• _BRIEF_:
Once you find the line that contains "apply (pdf_errors_wrapped (fun" in the entries below, give it again along with every following line, unchanged, through the final one.

(Stored data entries)
□ □ □ □ □

(** What [extractTextFromPdf] returns is never empty and has no leading or
    trailing whitespace. *)
Theorem pdf_text_trimmed_nonempty (getDocument : list Byte.byte -> exn + pdf_doc) (buffer : list Byte.byte)
        (t : string) :
  extractTextFromPdf getDocument buffer = inr t -> t <> "" /\ trim t = t.
Proof.
  unfold extractTextFromPdf. destruct (getDocument buffer) as [e|pdf]; [discriminate|].
  cbv zeta. destruct (String.eqb_spec (trim (js_join newline (map (processPage pdf) (seq 1 (numPages pdf))))) "")
    as [_|Hne]; [discriminate|].
  intros H. inversion H; subst. split; [exact Hne|apply trim_idempotent].
Qed.

(** A document whose pages all fail to load (or that has no pages) is
    rejected with "Failed to extract text from PDF: No text could be
    extracted from the PDF": failed pages count as empty text. *)
Theorem pdf_all_pages_failed (getDocument : list Byte.byte -> exn + pdf_doc) (buffer : list Byte.byte)
        (pdf : pdf_doc) :
  getDocument buffer = inr pdf ->
  (forall n, (1 <= n <= numPages pdf)%nat -> exists e, page_items pdf n = inl e) ->
  extractTextFromPdf getDocument buffer
  = inl (new_Error "Failed to extract text from PDF: No text could be extracted from the PDF").
Proof.
  intros Hd Hp. unfold extractTextFromPdf. rewrite Hd. cbv zeta.
  unfold trim. rewrite (trim_start_join_blank _ (processPage_failed_pages pdf Hp)). reflexivity.
Qed.

(** Every failure of [extractTextFromPdf], from pdf.js or for a document
    without text, is a plain [Error] whose message starts with
    "Failed to extract text from PDF: " and carries no HTTP status. *)
Theorem pdf_errors_wrapped (getDocument : list Byte.byte -> exn + pdf_doc) (buffer : list Byte.byte)
        (e : exn) :
  extractTextFromPdf getDocument buffer = inl e ->
  String.prefix "Failed to extract text from PDF: " (message e) = true /\ status e = None.
Proof.
  unfold extractTextFromPdf. destruct (getDocument buffer) as [e0|pdf].
  - intros H. inversion H; subst. split; [apply prefix_app|reflexivity].
  - cbv zeta. destruct (String.eqb _ ""); intros H; inversion H; subst; split; reflexivity.
Qed.

Definition scanned_pdf : pdf_doc := PdfDoc 2 (fun _ => inl (new_Error "Invalid page request")).

Definition text_pdf : pdf_doc :=
  PdfDoc 2 (fun n => if (n =? 1)%nat then inr [" Jane"; "Doe "] else inl (new_Error "bad page")).

Lemma pdf_text_trimmed_nonempty_witness :
  extractTextFromPdf (fun _ => inr text_pdf) [] = inr "Jane Doe" /\
  "Jane Doe" <> "" /\ trim "Jane Doe" = "Jane Doe".
Proof.
  split; [reflexivity|]. apply (pdf_text_trimmed_nonempty (fun _ => inr text_pdf) []). reflexivity.
Defined.

Lemma pdf_all_pages_failed_witness :
  extractTextFromPdf (fun _ => inr scanned_pdf) []
  = inl (new_Error "Failed to extract text from PDF: No text could be extracted from the PDF").
Proof.
  apply (pdf_all_pages_failed (fun _ => inr scanned_pdf) [] scanned_pdf eq_refl).
  intros n _. exists (new_Error "Invalid page request"). reflexivity.
Defined.

Lemma pdf_errors_wrapped_witness :
  String.prefix "Failed to extract text from PDF: "
    (message (new_Error "Failed to extract text from PDF: Invalid PDF structure")) = true /\
  status (new_Error "Failed to extract text from PDF: Invalid PDF structure") = None.
Proof.
  apply (pdf_errors_wrapped (fun _ => inl (new_Error "Invalid PDF structure")) []). reflexivity.
Defined.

□ □ □ □ □

• _WRITTEN REPLY_:
  apply (pdf_errors_wrapped (fun _ => inl (new_Error "Invalid PDF structure")) []). reflexivity.
Defined.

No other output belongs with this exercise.